Este não é um texto triste, é um texto sobre as melhores memórias que se podem ter

Não me lembro de ter alguma vez visto a minha avó furiosa ou enraivecida. Não me lembro de alguma vez me ter ralhado, gritado ou batido. Durante os primeiros três anos de vida foi ela quem me criou e, depois disso, era ela quem me acolhia durante todas as longas férias escolares durante as quais a minha mãe não podia ficar comigo em casa. Foi ela que me passou as poucas raízes alentejanas que tenho e é dela que ainda retenho nas papilas gustativas o sabor da melhor tomatada de frango que não hei-de voltar a comer. Dizem que não guardamos recordações de tão tenra idade, mas eu quase que juro que me lembro perfeitamente desse tempo, desses primeiros três anos. Talvez à força de me terem contado as mesmas histórias vezes sem fim, consigo visualizar com detalhe aquela vez em que a minha avó andou atrás de mim na rua com um prato de comida, enquanto eu brincava, e aquela vez em que subia as escadas para os quartos entre ela e o meu avô que me ia fazendo cócegas a cada degrau e eu ria que nem uma perdida, aquela vez em que se zangou comigo por ter entalado os dedos na porta à minha amiga, depois de ela nos ter alertado dez vezes sobre os perigos de brincar a fechar e abrir a porta da rua, e ainda aquela vez em que, durante o penoso luto da morte do meu avô, eu achei que a melhor maneira de a distrair seria ensiná-la a escrever. Ainda consegui que escrevesse o A do seu nome, naquilo que eu achei dever-se à minha fantástica capacidade para ensinar, mas que na verdade se deveu à sua fantástica capacidade para me amar.

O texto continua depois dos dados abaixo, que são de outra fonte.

(** * The x86 register context of the runtime's stack unwinder

    A shallow embedding of [runtime/arch/x86/context_x86.cc]: the slot arrays
    of an [X86Context], the frame spill decoder [FillCalleeSaves], the
    mutators [SetGPR] / [SetFPR], the caller-save synthesizer
    [SmashCallerSaves] and the long-jump engine [DoLongJump], together with
    the properties the design document states about them.

    Target data model: ILP32 ([uintptr_t], [size_t] and [uint32_t] are all
    32-bit unsigned, [int] is 32-bit two's complement). *)

From Stdlib Require Import ZArith Arith List Bool Lia ZifyNat.
Import ListNotations.
Local Open Scope Z_scope.

(** ** Machine integers *)

(** Unsigned 32-bit arithmetic ([uintptr_t], [size_t], [uint32_t]) wraps. *)
Definition to_uintptr (z : Z) : Z := z mod 2 ^ 32.

(** Conversion of an unsigned 32-bit value to [int] (two's complement). *)
Definition to_int (z : Z) : Z :=
  let u := to_uintptr z in
  if u <? 2 ^ 31 then u else u - 2 ^ 32.

(** [sizeof(intptr_t)] on the target. *)
Definition sizeof_intptr_t : Z := 4.

(** ** Register numbering

    Modelled from the spec: [registers_x86.h] and [context_x86.h] are not
    part of the sources at hand.  The general-purpose numbering is the x86
    hardware encoding, which the [popal] sequence of [DoLongJump] relies on;
    the floating-point array has one entry per 32-bit word of XMM0..XMM7
    ("pairs of adjacent word-sized slots"), matching the eight [movsd] loads
    at offsets 0..56 of the [uint32_t fprs[kNumberOfFloatRegisters]] buffer. *)
Definition EAX : nat := 0.
Definition ECX : nat := 1.
Definition EDX : nat := 2.
Definition EBX : nat := 3.
Definition ESP : nat := 4.
Definition EBP : nat := 5.
Definition ESI : nat := 6.
Definition EDI : nat := 7.
Definition kNumberOfCpuRegisters : nat := 8.
Definition kNumberOfFloatRegisters : nat := 16.
Lemma bind_split_insert {A B} (L : A → list B) xs i x y :
  xs !! i = Some x → <[i := y]> xs ≫= L = (take i xs ≫= L) ++ L y ++ (drop (S i) xs ≫= L).
Proof.
  intros Hx. rewrite insert_take_drop by (by eapply lookup_lt_Some). by rewrite bind_app.
Qed.

Lemma size_delete_S `{Countable K} {A} (m : gmap K A) k x :
  m !! k = Some x → S (size (delete k m)) = size m.
Proof.
  intros Hk. rewrite map_size_delete, Hk.
  destruct (decide (size m = 0%nat)) as [E%map_size_empty_inv|]; [|lia].
  by rewrite E, lookup_empty in Hk.
Qed.

Lemma length_bind_insert {A B} (g : A → list B) l i x y :
  l !! i = Some x →
  (length (<[i := y]> l ≫= g) + length (g x) = length (l ≫= g) + length (g y))%nat.
Proof.
  intros Hx. rewrite (bind_split_insert g l i x y Hx), (bind_split g l i x Hx), !length_app. lia.
Qed.

Lemma NoDup_bind_insert {A B} (L : A → list B) xs i x y :
  NoDup (xs ≫= L) → xs !! i = Some x → NoDup (L y) →
  (∀ b, b ∈ L y → b ∈ L x ∨ b ∉ xs ≫= L) → NoDup (<[i := y]> xs ≫= L).
Proof.
  intros Hnd Hx Hy Hsub. rewrite (bind_split_insert L xs i x y Hx).
  rewrite (bind_split L xs i x Hx) in Hnd, Hsub.
  apply NoDup_app in Hnd as (H1 & H2 & H3). apply NoDup_app in H3 as (H3 & H4 & H5).
  apply NoDup_app. split_and!; [done| |apply NoDup_app; split_and!; [done| |done]].
  - intros b Hb [Hy'|Hr]%elem_of_app; [|apply (H2 b Hb), elem_of_app; by right].
    destruct (Hsub b Hy') as [Hin|Hni]; [apply (H2 b Hb), elem_of_app; by left|].
    apply Hni, elem_of_app. by left.
  - intros b Hb Hr. destruct (Hsub b Hb) as [Hin|Hni]; [by eapply H4|].
    apply Hni, elem_of_app. right. apply elem_of_app. by right.
Qed.

Lemma NoDup_bind_apart {A B} (L : A → list B) xs i j x y b :
  NoDup (xs ≫= L) → xs !! i = Some x → xs !! j = Some y → i ≠ j → b ∈ L x → b ∉ L y.
Proof.
  intros Hnd Hx Hy Hij Hb Hb'. rewrite (bind_split L xs i x Hx) in Hnd.
  apply NoDup_app in Hnd as (_ & H2 & H3). apply NoDup_app in H3 as (_ & H4 & _).
  destruct (decide (j < i)%nat) as [Hlt|Hge].
  - apply (H2 b); [|apply elem_of_app; by left]. apply list_elem_of_bind. exists y. split; [done|].
    apply list_elem_of_lookup. exists j. by rewrite lookup_take_lt.
  - apply (H4 b Hb). apply list_elem_of_bind. exists y. split; [done|].
    apply list_elem_of_lookup. exists (j - S i)%nat. rewrite lookup_drop.
    by replace (S i + (j - S i))%nat with j by lia.
Qed.

(** ** Sets of byte strings *)

Lemma size_list_to_set_le (l : list bytes) :
  (size (list_to_set l : gset bytes) ≤ length l)%nat.
Proof.
  induction l as [|x l IH]; [done|]. cbn [list_to_set length].
  rewrite size_union_alt, size_singleton.
  assert (size (list_to_set l ∖ {[x]} : gset bytes) ≤ size (list_to_set l : gset bytes))%nat; [|lia].
  apply subseteq_size. set_solver.
Qed.

Create HintDb wp.
#[export] Hint Resolve wp_ret wp_gets wp_modS : wp.

(** ** Executions *)

(** A run that can always go on, and not for longer than [bound] steps, reaches its
    end. *)
Lemma run_to_end {A} (R : relation A) (ended : A → Prop) `{∀ x, Decision (ended x)} bound x :
  (∀ k y, nsteps R k x y → Z.of_nat k ≤ bound ∧ (¬ ended y → ∃ z, R y z)) →
  ∃ y, rtc R x y ∧ ended y.
Proof.
  intros Hrun. assert (∀ m k y, nsteps R k x y → Z.of_nat k + Z.of_nat m = bound + 1 →
    ∃ z, rtc R x z ∧ ended z) as Hgo.
  { induction m as [|m IH]; intros k y Hk Hm; destruct (Hrun k y Hk) as [Hle Hstep]; [lia|].
    destruct (decide (ended y)) as [He|He].
    - exists y. split; [|done]. by apply rtc_nsteps_2 in Hk.
    - destruct (Hstep He) as [z Hz]. eapply (IH (S k) z); [|lia]. by eapply nsteps_r. }
  destruct (Hrun 0%nat x) as [H0 _]; [constructor|].
  apply (Hgo (Z.to_nat (bound + 1)) 0%nat x); [constructor|lia].
Qed.
(* ===== verification/Rdbc.v ===== *)
(** * The C++ shim: rdb/rdbc.cc

    One definition per function of the file, under its own name.  An out parameter
    is a result; the [char** errptr] protocol passes the current error pointer and
    returns the new one.  The filter policy callbacks are in [FilterPolicy.v]. *)

From S2P Require Import Prelude Rocks Memory.

Section rdbc.
Context `{RocksDB, Libc}.

(** ** C strings *)

Definition NUL : byte := "000"%byte.

(** What [std::string::c_str] shows of a string: the bytes before its first NUL. *)
Definition c_str (b : bytes) : bytes := default b (until_nul b).

(** [strdup(s.c_str())]. *)
Definition strdup (b : bytes) : M st ptr := c_new (CBytes (c_str b ++ [NUL])).

(** The C string at [p], in either heap: [std::string(const char* )]. *)
Definition c_string (p : ptr) : M st bytes :=
  b ← match p with
      | PG _ => go_load as_GBytes p
      | _ => c_load as_CBytes p
      end;
  of_option BadRead (until_nul b).

(** [malloc(n)] filled with the [n] bytes [b]. *)
Definition malloc_copy (b : bytes) : M st ptr :=
  if (blen b =? 0) && malloc0_null then mret Nil else c_new (CBytes b).

Definition SaveError (errptr : ptr) (s : Status) : M st (bool * ptr) :=
  if status_ok s then mret (false, errptr)
  else if decide (errptr = Nil) then
    e ← strdup (status_ToString s); mret (true, e)
  else
    c_free errptr;;
    e ← strdup (status_ToString s); mret (true, e).

Definition CopyString (str : bytes) : M st ptr := malloc_copy str.

(** ** rdb_t *)

Definition rdb_open (options name errptr : ptr) : M st (ptr * ptr) :=
  o ← c_load as_rdb_options_t options;
  n ← c_string name;
  '(s, db) ← engine (rocks_DB_Open o n);
  '(failed, errptr) ← SaveError errptr s;
  if failed : bool then mret (Nil, errptr) else
  result ← c_new (Crdb_t db);
  mret (result, errptr).

Definition rdb_open_for_read_only (options name : ptr) (error_if_log_file_exist : Z)
    (errptr : ptr) : M st (ptr * ptr) :=
  o ← c_load as_rdb_options_t options;
  n ← c_string name;
  '(s, db) ← engine (rocks_DB_OpenForReadOnly o n (negb (error_if_log_file_exist =? 0)));
  '(failed, errptr) ← SaveError errptr s;
  if failed : bool then mret (Nil, errptr) else
  result ← c_new (Crdb_t db);
  mret (result, errptr).

Definition rdb_close (db : ptr) : M st unit :=
  rep ← c_load as_rdb_t db;
  engine_defined "DB::~DB" (rocks_DB_destroy rep);;
  c_delete as_rdb_t db.

(** The result, [*vallen] and [*errptr]. *)
Definition rdb_get (db options key : ptr) (keylen : Z) (errptr : ptr) :
    M st (ptr * Z * ptr) :=
  rep ← c_load as_rdb_t db;
  ro ← c_load as_rdb_readoptions_t options;
  k ← mem_read key keylen;
  '(s, tmp) ← engine (rocks_DB_Get rep ro k);
  if status_ok s then
    result ← CopyString tmp;
    mret (result, blen tmp, errptr)
  else if status_IsNotFound s then mret (Nil, 0, errptr)
  else
    '(_, errptr) ← SaveError errptr s;
    mret (Nil, 0, errptr).

Definition rdb_put (db options key : ptr) (keylen : Z) (val : ptr) (vallen : Z)
    (errptr : ptr) : M st ptr :=
  rep ← c_load as_rdb_t db;
  wo ← c_load as_rdb_writeoptions_t options;
  k ← mem_read key keylen;
  v ← mem_read val vallen;
  s ← engine (rocks_DB_Put rep wo k v);
  '(_, errptr) ← SaveError errptr s;
  mret errptr.

Definition rdb_delete (db options key : ptr) (keylen : Z) (errptr : ptr) : M st ptr :=
  rep ← c_load as_rdb_t db;
  wo ← c_load as_rdb_writeoptions_t options;
  k ← mem_read key keylen;
  s ← engine (rocks_DB_Delete rep wo k);
  '(_, errptr) ← SaveError errptr s;
  mret errptr.

Definition rdb_property_value (db propname : ptr) : M st ptr :=
  rep ← c_load as_rdb_t db;
  n ← c_string propname;
  o ← engine_get (rocks_DB_GetProperty rep n);
  match o with
  | Some tmp => strdup tmp
  | None => mret Nil
  end.

(** ** rdb_writebatch_t *)

Definition rdb_writebatch_create : M st ptr := c_new (Crdb_writebatch_t wb_empty).

Definition rdb_writebatch_create_from (rep : ptr) (size : Z) : M st ptr :=
  b ← c_new (Crdb_writebatch_t wb_empty);
  r ← mem_read rep size;
  c_store b (Crdb_writebatch_t (wb_from r));;
  mret b.

Definition rdb_writebatch_destroy (b : ptr) : M st unit := c_delete as_rdb_writebatch_t b.

Definition rdb_writebatch_clear (b : ptr) : M st unit :=
  rep ← c_load as_rdb_writebatch_t b;
  c_store b (Crdb_writebatch_t (wb_Clear rep)).

Definition rdb_writebatch_count (b : ptr) : M st Z :=
  rep ← c_load as_rdb_writebatch_t b;
  mret (wb_Count rep).

Definition rdb_writebatch_put (b key : ptr) (klen : Z) (val : ptr) (vlen : Z) :
    M st unit :=
  rep ← c_load as_rdb_writebatch_t b;
  k ← mem_read key klen;
  v ← mem_read val vlen;
  c_store b (Crdb_writebatch_t (wb_Put rep k v)).

Definition rdb_writebatch_delete (b key : ptr) (klen : Z) : M st unit :=
  rep ← c_load as_rdb_writebatch_t b;
  k ← mem_read key klen;
  c_store b (Crdb_writebatch_t (wb_Delete rep k)).

Definition rdb_write (db options batch errptr : ptr) : M st ptr :=
  rep ← c_load as_rdb_t db;
  wo ← c_load as_rdb_writeoptions_t options;
  b ← c_load as_rdb_writebatch_t batch;
  s ← engine (rocks_DB_Write rep wo b);
  '(_, errptr) ← SaveError errptr s;
  mret errptr.

(** ** rdb_options_t *)

Definition rdb_options_create : M st ptr := c_new (Crdb_options_t new_Options).

Definition rdb_options_set_create_if_missing (opt : ptr) (v : Z) : M st unit :=
  o ← c_load as_rdb_options_t opt;
  c_store opt (Crdb_options_t
    {| create_if_missing := negb (v =? 0); table_factory := table_factory o |}).

(** The factory has a copy of the options, and shares their filter policy. *)
Definition rdb_options_set_block_based_table_factory (opt table_options : ptr) :
    M st unit :=
  if decide (table_options = Nil) then mret tt else
  '(t, _) ← c_load as_rdb_block_based_table_options_t table_options;
  o ← c_load as_rdb_options_t opt;
  c_store table_options (Crdb_block_based_table_options_t t true);;
  c_store opt (Crdb_options_t
    {| create_if_missing := create_if_missing o;
       table_factory := NewBlockBasedTableFactory t |}).

(** ** rdb_readoptions_t *)

Definition rdb_readoptions_create : M st ptr := c_new (Crdb_readoptions_t new_ReadOptions).

Definition rdb_readoptions_destroy (opt : ptr) : M st unit :=
  c_delete as_rdb_readoptions_t opt.

Definition rdb_readoptions_set_fill_cache (opt : ptr) (v : Z) : M st unit :=
  o ← c_load as_rdb_readoptions_t opt;
  c_store opt (Crdb_readoptions_t
    {| fill_cache := negb (v =? 0); ro_snapshot := ro_snapshot o |}).

Definition rdb_readoptions_set_snapshot (opt snap : ptr) : M st unit :=
  o ← c_load as_rdb_readoptions_t opt;
  sn ← (if decide (snap = Nil) then mret None
        else rep ← c_load as_rdb_snapshot_t snap; mret (Some rep));
  c_store opt (Crdb_readoptions_t
    {| fill_cache := fill_cache o; ro_snapshot := sn |}).

(** ** rdb_writeoptions_t *)

Definition rdb_writeoptions_create : M st ptr := c_new (Crdb_writeoptions_t new_WriteOptions).

Definition rdb_writeoptions_destroy (opt : ptr) : M st unit :=
  c_delete as_rdb_writeoptions_t opt.

Definition rdb_writeoptions_set_sync (opt : ptr) (v : Z) : M st unit :=
  c_load as_rdb_writeoptions_t opt;;
  c_store opt (Crdb_writeoptions_t {| wo_sync := negb (v =? 0) |}).

(** ** rdb_iterator_t *)

Definition rdb_create_iterator (db options : ptr) : M st ptr :=
  rep ← c_load as_rdb_t db;
  ro ← c_load as_rdb_readoptions_t options;
  it ← engine (rocks_DB_NewIterator rep ro);
  c_new (Crdb_iterator_t it 0).

Definition rdb_iter_destroy (iter : ptr) : M st unit :=
  '(rep, _) ← c_load as_rdb_iterator_t iter;
  engine_ (rocks_Iterator_destroy rep);;
  c_delete as_rdb_iterator_t iter.

Definition rdb_iter_valid (iter : ptr) : M st Z :=
  '(rep, _) ← c_load as_rdb_iterator_t iter;
  v ← engine_get (rocks_Iterator_Valid rep);
  mret (if v : bool then 1 else 0).

(** A repositioning of the iterator: pointers into its entry become stale. *)
Definition iter_move (f : handle → World → World) (iter : ptr) : M st unit :=
  '(rep, gen) ← c_load as_rdb_iterator_t iter;
  engine_ (f rep);;
  c_store iter (Crdb_iterator_t rep (S gen)).

Definition rdb_iter_seek_to_first : ptr → M st unit := iter_move rocks_Iterator_SeekToFirst.
Definition rdb_iter_seek_to_last : ptr → M st unit := iter_move rocks_Iterator_SeekToLast.
Definition rdb_iter_seek (iter k : ptr) (klen : Z) : M st unit :=
  key ← mem_read k klen; iter_move (λ it, rocks_Iterator_Seek it key) iter.
Definition rdb_iter_seek_for_prev (iter k : ptr) (klen : Z) : M st unit :=
  key ← mem_read k klen; iter_move (λ it, rocks_Iterator_SeekForPrev it key) iter.
Definition rdb_iter_next : ptr → M st unit := iter_move rocks_Iterator_Next.
Definition rdb_iter_prev : ptr → M st unit := iter_move rocks_Iterator_Prev.

(** The pointer into the current entry, and [*klen] or [*vlen]. *)
Definition rdb_iter_key (iter : ptr) : M st (ptr * Z) :=
  '(rep, gen) ← c_load as_rdb_iterator_t iter;
  k ← engine_get (rocks_Iterator_key rep);
  match iter with
  | PC l => mret (PIter l gen false, blen k)
  | _ => raise BadRead
  end.

Definition rdb_iter_value (iter : ptr) : M st (ptr * Z) :=
  '(rep, gen) ← c_load as_rdb_iterator_t iter;
  v ← engine_get (rocks_Iterator_value rep);
  match iter with
  | PC l => mret (PIter l gen true, blen v)
  | _ => raise BadRead
  end.

Definition rdb_iter_get_error (iter errptr : ptr) : M st ptr :=
  '(rep, _) ← c_load as_rdb_iterator_t iter;
  s ← engine_get (rocks_Iterator_status rep);
  '(_, errptr) ← SaveError errptr s;
  mret errptr.

(** ** rdb_filterpolicy_t (constructors) *)

(** The function pointers are always those of [rdbc_filterpolicy_create], below: the
    exported Go functions. *)
Definition rdb_filterpolicy_create (state : Z) : M st ptr :=
  c_new (Crdb_filterpolicy_t (FPCallback state)).

(** [delete] runs the destructor, which does nothing. *)
Definition rdb_filterpolicy_destroy (filter : ptr) : M st unit :=
  c_delete as_rdb_filterpolicy_t filter.

Definition rdbc_filterpolicy_create (idx : Z) : M st ptr := rdb_filterpolicy_create idx.

Definition rdb_filterpolicy_create_bloom_format (bits_per_key : Z) (original_format : bool) :
    M st ptr :=
  c_new (Crdb_filterpolicy_t (FPWrapper (NewBloomFilterPolicy bits_per_key original_format))).

Definition rdb_filterpolicy_create_bloom_full (bits_per_key : Z) : M st ptr :=
  rdb_filterpolicy_create_bloom_format bits_per_key false.

Definition rdb_filterpolicy_create_bloom (bits_per_key : Z) : M st ptr :=
  rdb_filterpolicy_create_bloom_format bits_per_key true.

(** ** rdb_cache_t *)

Definition rdb_cache_create_lru (capacity : Z) : M st ptr :=
  c ← engine (NewLRUCacheRep capacity);
  c_new (Crdb_cache_t c).

Definition rdb_cache_destroy (cache : ptr) : M st unit := c_delete as_rdb_cache_t cache.

Definition rdb_cache_set_capacity (cache : ptr) (capacity : Z) : M st unit :=
  c ← c_load as_rdb_cache_t cache;
  engine_ (rocks_Cache_SetCapacity c capacity).

(** ** rdb_block_based_table_options_t *)

Definition rdb_block_based_options_create : M st ptr :=
  c_new (Crdb_block_based_table_options_t new_BlockBasedTableOptions false).

(** The end of one of the references to a policy: the last one deletes it. *)
Definition release_policy (policy : option loc) (shared : bool) : M st unit :=
  match policy with
  | Some l => if shared then mret tt else c_delete as_rdb_filterpolicy_t (PC l)
  | None => mret tt
  end.

(** The destructor of the options releases their policy. *)
Definition rdb_block_based_options_destroy (options : ptr) : M st unit :=
  if decide (options = Nil) then mret tt else
  '(t, shared) ← c_load as_rdb_block_based_table_options_t options;
  release_policy (filter_policy t) shared;;
  c_delete as_rdb_block_based_table_options_t options.

(** An assignment to fields of [options->rep]. *)
Definition set_bbto (options : ptr)
    (f : BlockBasedTableOptionsRep → BlockBasedTableOptionsRep) : M st unit :=
  '(t, shared) ← c_load as_rdb_block_based_table_options_t options;
  c_store options (Crdb_block_based_table_options_t (f t) shared).

Definition rdb_block_based_options_set_block_size (options : ptr) (bsize : Z) : M st unit :=
  set_bbto options (λ t,
    {| block_size := bsize; filter_policy := filter_policy t;
       no_block_cache := no_block_cache t; block_cache := block_cache t;
       block_cache_compressed := block_cache_compressed t;
       whole_key_filtering := whole_key_filtering t |}).

(** [shared_ptr::reset]: the new policy has one reference, the old one is released. *)
Definition rdb_block_based_options_set_filter_policy (options fp : ptr) : M st unit :=
  '(t, shared) ← c_load as_rdb_block_based_table_options_t options;
  c_store options (Crdb_block_based_table_options_t
    {| block_size := block_size t;
       filter_policy := match fp with PC l => Some l | _ => None end;
       no_block_cache := no_block_cache t; block_cache := block_cache t;
       block_cache_compressed := block_cache_compressed t;
       whole_key_filtering := whole_key_filtering t |} false);;
  release_policy (filter_policy t) shared.

Definition rdb_block_based_options_set_no_block_cache (options : ptr) (v : Z) : M st unit :=
  set_bbto options (λ t,
    {| block_size := block_size t; filter_policy := filter_policy t;
       no_block_cache := negb (v =? 0); block_cache := block_cache t;
       block_cache_compressed := block_cache_compressed t;
       whole_key_filtering := whole_key_filtering t |}).

Definition rdb_block_based_options_set_block_cache (options cache : ptr) : M st unit :=
  if decide (cache = Nil) then mret tt else
  c ← c_load as_rdb_cache_t cache;
  set_bbto options (λ t,
    {| block_size := block_size t; filter_policy := filter_policy t;
       no_block_cache := no_block_cache t; block_cache := Some c;
       block_cache_compressed := block_cache_compressed t;
       whole_key_filtering := whole_key_filtering t |}).

Definition rdb_block_based_options_set_block_cache_compressed (options cache : ptr) :
    M st unit :=
  if decide (cache = Nil) then mret tt else
  c ← c_load as_rdb_cache_t cache;
  set_bbto options (λ t,
    {| block_size := block_size t; filter_policy := filter_policy t;
       no_block_cache := no_block_cache t; block_cache := block_cache t;
       block_cache_compressed := Some c;
       whole_key_filtering := whole_key_filtering t |}).

Definition rdb_block_based_options_set_whole_key_filtering (options : ptr) (v : Z) :
    M st unit :=
  set_bbto options (λ t,
    {| block_size := block_size t; filter_policy := filter_policy t;
       no_block_cache := no_block_cache t; block_cache := block_cache t;
       block_cache_compressed := block_cache_compressed t;
       whole_key_filtering := negb (v =? 0) |}).

(** ** rdb_snapshot_t *)

Definition rdb_create_snapshot (db : ptr) : M st ptr :=
  rep ← c_load as_rdb_t db;
  sn ← engine (rocks_DB_GetSnapshot rep);
  c_new (Crdb_snapshot_t sn).

Definition rdb_release_snapshot (db snapshot : ptr) : M st unit :=
  rep ← c_load as_rdb_t db;
  sn ← c_load as_rdb_snapshot_t snapshot;
  engine_ (rocks_DB_ReleaseSnapshot rep sn);;
  c_delete as_rdb_snapshot_t snapshot.

(** ** rdb_checkpoint_t *)

Definition rdb_create_checkpoint (db errptr : ptr) : M st (ptr * ptr) :=
  rep ← c_load as_rdb_t db;
  '(s, checkpoint) ← engine (rocks_Checkpoint_Create rep);
  '(failed, errptr) ← SaveError errptr s;
  if failed : bool then mret (Nil, errptr) else
  result ← c_new (Crdb_checkpoint_t checkpoint);
  mret (result, errptr).

Definition rdb_open_checkpoint (checkpoint checkpoint_dir errptr : ptr) : M st ptr :=
  rep ← c_load as_rdb_checkpoint_t checkpoint;
  d ← c_string checkpoint_dir;
  s ← engine (rocks_Checkpoint_CreateCheckpoint rep d);
  '(_, errptr) ← SaveError errptr s;
  mret errptr.

(** Deletes [checkpoint->rep]; the struct itself stays allocated. *)
Definition rdb_destroy_checkpoint (checkpoint : ptr) : M st unit :=
  rep ← c_load as_rdb_checkpoint_t checkpoint;
  engine_ (rocks_Checkpoint_destroy rep).
End rdbc.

A minha avó foi a enterrar este sábado. Chorei um bocadinho quando vi o caixão descer para a terra, como uma metáfora fatalista do não retorno, e ouvir o choro das minhas tias, das minhas primas, das vizinhas fez-me pensar que, se calhar, também eu deveria estar a chorar copiosamente. A verdade é que fui chorando tudo o que tinha a chorar ao longo dos últimos 8 anos em que a vi definhar na cama do lar, desde o choque da primeira vez em que ela não me reconheceu até à última visita em que podia jurar que lhe vi um brilhozinho nos olhos quando lhe falei das bisnetas. A verdade é que me custava muito vê-la assim, tanto que muitas vezes não consegui sequer vê-la, muitas vezes adiei as visitas porque me recusava a preencher o meu mapa de memórias da minha avó com tão tristes imagens. Foi a minha forma cobarde de lidar com a realidade, mas de pouco servirá martirizar-me por isso.

Ao longo destes últimos anos, fui chorando tudo o que tinha a chorar, já disse. E fui-me também preparando para o dia do telefonema a informar do inevitável. Quando o dia chegou, eu soube antes de mo dizerem e também soube que estava preparada para o ouvir. Depois de desligar, respirei fundo e chorei baixinho sem ninguém ouvir naquele que foi um instante de alívio, porque agora, sim, se lhe acabara o sofrimento.